There is some music that simply sounds like 90FM to me. Or rather, it sounds like the version of 90FM that was there for me when I was an undergraduate student. Tuning in to the campus radio station was like reading a letter from my closest friends. The music that achieved the greatest success there often connected with someone there in a deeper way that a simple admiration for its catchy hooks (although, let’s not diminish the importance of that factor). It didn’t necessarily have moony, heartfelt lyrics that expressed some unspoken melancholy among my friends or, conversely, some triumphant celebration of the certainty of self (although, let’s not diminish the importance of those factors either). Sometimes it was simply the tone and style of the music that did the trick, somehow capturing a shared sensibility within our group through the precise ways the guitars jangled or the vocal harmonies intertwined.

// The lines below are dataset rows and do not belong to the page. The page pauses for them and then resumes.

(** * The user and video repository over an object-storage bucket

    A shallow embedding of the repository module (createUser, listUsers,
    readUser, listVideos, updateUser, deleteUser, uploadVideo), of the
    older copy of updateUser in src/db.js, and of the routes that call the
    module.  The bucket is a finite map from keys to objects; every
    asynchronous function becomes a state-passing computation that either
    returns a value or throws. *)

From Stdlib Require Import ZArith Ascii.
From stdpp Require Import gmap strings list fin_maps sorting pretty.

Open Scope string_scope.
Open Scope list_scope.
Set Warnings "-register-all".

(* ================================================================== *)
(** * Part I: definitions *)
(* ================================================================== *)

(** ** JavaScript values *)

Module Js.

(** What JSON.parse can produce.  Numbers are kept as integers: the
    records of this program hold none, and nothing computes with them. *)
Inductive json :=
| JNull
| JBool (b : bool)
| JNum (n : Z)
| JStr (s : string)
| JArr (items : list json)
| JObj (fields : list (string * json)).

(** A value held by a variable, a parameter or a property read:
    [None] is JavaScript's undefined. *)
Definition jsval := option json.
Definition undefined : jsval := None.

(** Errors a computation can throw. *)
Inductive error :=
| Error (message : string)     (* throw new Error(message) *)
| TypeError                    (* property of null/undefined, call of a non-function *)
| SyntaxError                  (* JSON.parse on text that is not JSON *)
| S3Error                      (* the storage client rejected the command *)
| Wrapped (text : string) (cause : error).   (* new Error(text + cause.message) *)

Inductive outcome (A : Type) :=
| Ret (a : A)
| Throw (e : error).
Arguments Ret {A} a.
Arguments Throw {A} e.

Definition obind {A B} (o : outcome A) (k : A → outcome B) : outcome B :=
  match o with
  | Ret a => k a
  | Throw e => Throw e
  end.

(** [a === b].  Two objects or arrays are equal only when they are the same
    reference; in this program the two sides always come from different
    places (a parsed record against a parameter), so they never are. *)
Definition strict_eq (a b : jsval) : bool :=
  match a, b with
  | None, None => true
  | Some JNull, Some JNull => true
  | Some (JBool x), Some (JBool y) => bool_decide (x = y)
  | Some (JNum x), Some (JNum y) => bool_decide (x = y)
  | Some (JStr x), Some (JStr y) => bool_decide (x = y)
  | _, _ => false
  end.

(** Truthiness, as tested by [!v], [v || d] and [if (v)]. *)
Definition truthy (v : jsval) : bool :=
  match v with
  | None => false
  | Some JNull => false
  | Some (JBool b) => b
  | Some (JNum n) => negb (bool_decide (n = 0%Z))
  | Some (JStr s) => negb (bool_decide (s = EmptyString))
  | Some (JArr _) => true
  | Some (JObj _) => true
  end.

(** [a || b] *)
Definition or_else (a b : jsval) : jsval := if truthy a then a else b.

(** String coercion, as a template literal applies it. *)
Fixpoint to_str (j : json) : string :=
  match j with
  | JNull => "null"
  | JBool true => "true"
  | JBool false => "false"
  | JNum n => pretty n
  | JStr s => s
  | JArr items =>
      let elem x := match x with JNull => EmptyString | _ => to_str x end in
      (fix join (l : list json) : string :=
         match l with
         | [] => EmptyString
         | [x] => elem x
         | x :: r => elem x +:+ "," +:+ join r
         end) items
  | JObj _ => "[object Object]"
  end.

Definition tpl (v : jsval) : string :=
  match v with
  | None => "undefined"
  | Some j => to_str j
  end.

(** Own properties of an object. *)
Fixpoint lookup_field (f : string) (fields : list (string * json)) : jsval :=
  match fields with
  | [] => None
  | (k, v) :: r => if bool_decide (k = f) then Some v else lookup_field f r
  end.

(** [o.f = v]: replaces the property where it stands, or adds it last. *)
Fixpoint set_field (f : string) (v : json) (fields : list (string * json))
  : list (string * json) :=
  match fields with
  | [] => [(f, v)]
  | (k, w) :: r =>
      if bool_decide (k = f) then (k, v) :: r else (k, w) :: set_field f v r
  end.

(** [v.f] for the property names this program reads (none of them is
    length or an index): undefined on a primitive or an array, a TypeError
    on null and undefined. *)
Definition prop (f : string) (v : jsval) : outcome jsval :=
  match v with
  | None => Throw TypeError
  | Some JNull => Throw TypeError
  | Some (JObj fields) => Ret (lookup_field f fields)
  | Some _ => Ret None
  end.

(** An object literal [{ k1: v1, ... }] as JSON.stringify writes it:
    properties whose value is undefined are left out. *)
Definition literal (ps : list (string * jsval)) : list (string * json) :=
  omap (λ p, (λ v, (p.1, v)) <$> p.2) ps.

(** [{ ...v }]: the own enumerable properties of an object; for an array,
    its elements under their indices. *)
Definition spread (v : json) : list (string * json) :=
  match v with
  | JObj fields => fields
  | JArr items => imap (λ i x, (pretty i, x)) items
  | _ => []
  end.

(** [hay.includes(needle)] on strings. *)
Fixpoint str_includes (needle hay : string) : bool :=
  String.prefix needle hay ||
  match hay with
  | EmptyString => false
  | String _ rest => str_includes needle rest
  end.

(** [hay.endsWith(suffix)] *)
Fixpoint ends_with (suffix hay : string) : bool :=
  bool_decide (hay = suffix) ||
  match hay with
  | EmptyString => false
  | String _ rest => ends_with suffix rest
  end.

(** [recv.includes(x)]: array membership by strict equality, substring
    search on a string receiver; any other receiver has no such method. *)
Definition array_includes (items : list json) (x : jsval) : bool :=
  existsb (λ y, strict_eq (Some y) x) items.

Definition includes (recv x : jsval) : outcome bool :=
  match recv with
  | Some (JArr items) => Ret (array_includes items x)
  | Some (JStr s) => Ret (str_includes (tpl x) s)
  | _ => Throw TypeError
  end.

(** [typeof v === 'object'] *)
Definition typeof_object (v : json) : bool :=
  match v with
  | JNull | JArr _ | JObj _ => true
  | _ => false
  end.

(** [{ ...fields, f: v }] *)
Definition assign (f : string) (v : jsval) (fields : list (string * json))
  : list (string * json) :=
  match v with
  | Some j => set_field f j fields
  | None => filter (λ p, p.1 ≠ f) fields
  end.

(** [l.filter(p)] and [l.find(p)] for a callback that may throw. *)
Fixpoint js_filter {A} (p : A → outcome bool) (l : list A) : outcome (list A) :=
  match l with
  | [] => Ret []
  | x :: rest =>
      obind (p x) (λ keep,
      obind (js_filter p rest) (λ kept,
      Ret (if keep then x :: kept else kept)))
  end.

Fixpoint js_find {A} (p : A → outcome bool) (l : list A) : outcome (option A) :=
  match l with
  | [] => Ret None
  | x :: rest => obind (p x) (λ hit, if hit then Ret (Some x) else js_find p rest)
  end.

End Js.

Import Js.

(** ** The bucket *)

Module S3.

(** The content of an object: JSON text, kept as the value it denotes
    (JSON.stringify writes it, JSON.parse reads it back), or bytes that are
    not JSON. *)
Inductive body :=
| Doc (j : json)
| Raw (bytes : string).

Record object := { Body : body; ContentType : string }.

Definition JSON_stringify (j : json) : body := Doc j.

Definition JSON_parse (b : body) : outcome json :=
  match b with
  | Doc j => Ret j
  | Raw _ => Throw SyntaxError
  end.

(** Keys are compared as the service compares them, byte by byte. *)
Definition key_le (a b : string) : Prop := String.leb a b.

Global Instance key_le_dec a b : Decision (key_le a b) := _.

(** The keys under a prefix, in the order the service lists them. *)
Definition keys_under (prefix : string) (bucket : gmap string object) : list string :=
  merge_sort key_le
    (filter (λ k, String.prefix prefix k) (map_to_list bucket).*1).

(** One answer of ListObjectsV2 holds at most this many keys; the commands
    of this program set no MaxKeys of their own. *)
Definition MaxKeys : nat := 1000.

(** The keys one answer holds: the first of them.  The program reads one
    answer per listing and asks for no further page, so these are the keys
    it sees. *)
Definition listed (prefix : string) (bucket : gmap string object) : list string :=
  take MaxKeys (keys_under prefix bucket).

The Blackgirls 1991 album Happy sounded like it belonged at the station, almost like it was made for the station, from the moment we first slipped it over a spindle (or popped it in a CD player, but I have some memory of this showing up on vinyl). It had a tinge of that worldly folk music to make us all feel enlightened for playing it and the female vocals were both tough and inviting. I think the spare openness of the music made it feel more accessible to us, as if this were a band we might unexpectedly encounter in a cool local coffee shop if our little college town had cool local coffee shops. A concert from the band would be just a good–or better–in a rundown living room than it would be in a club or a theater.
I don’t recall just how popular the album was at the radio station. Maybe it wasn’t, really, and my initial impressions have reshaped that history. It’s definitely not an album that I listen to now and have certain songs trigger a flood of potent memories the way that some releases from the era do (with certain songs, I can almost close my eyes and feel the old studio air chair beneath me). It all does still sound right, though, and, just as I did back then, I can quickly rattle off a whole list of DJs whose playlists had ample room for these tracks.
(Disclaimer: It appears to me that both of the albums released by the Blackgirls are out of print and unavailable through any means, even digital. I’ll concede that I haven’t trawled all of the incredibly artist-friendly sites where some of the unlikeliest material has turned up. Still, I’m posting and sharing this song with the belief that there’s no easy, sure way to purchase it that will guarantee remuneration to the artist or, just as importantly, the proprietor of your favorite local, independently-owned record store. Should anyone with a legitimate claim on this song want it removed, merely asking will make it promptly happen.)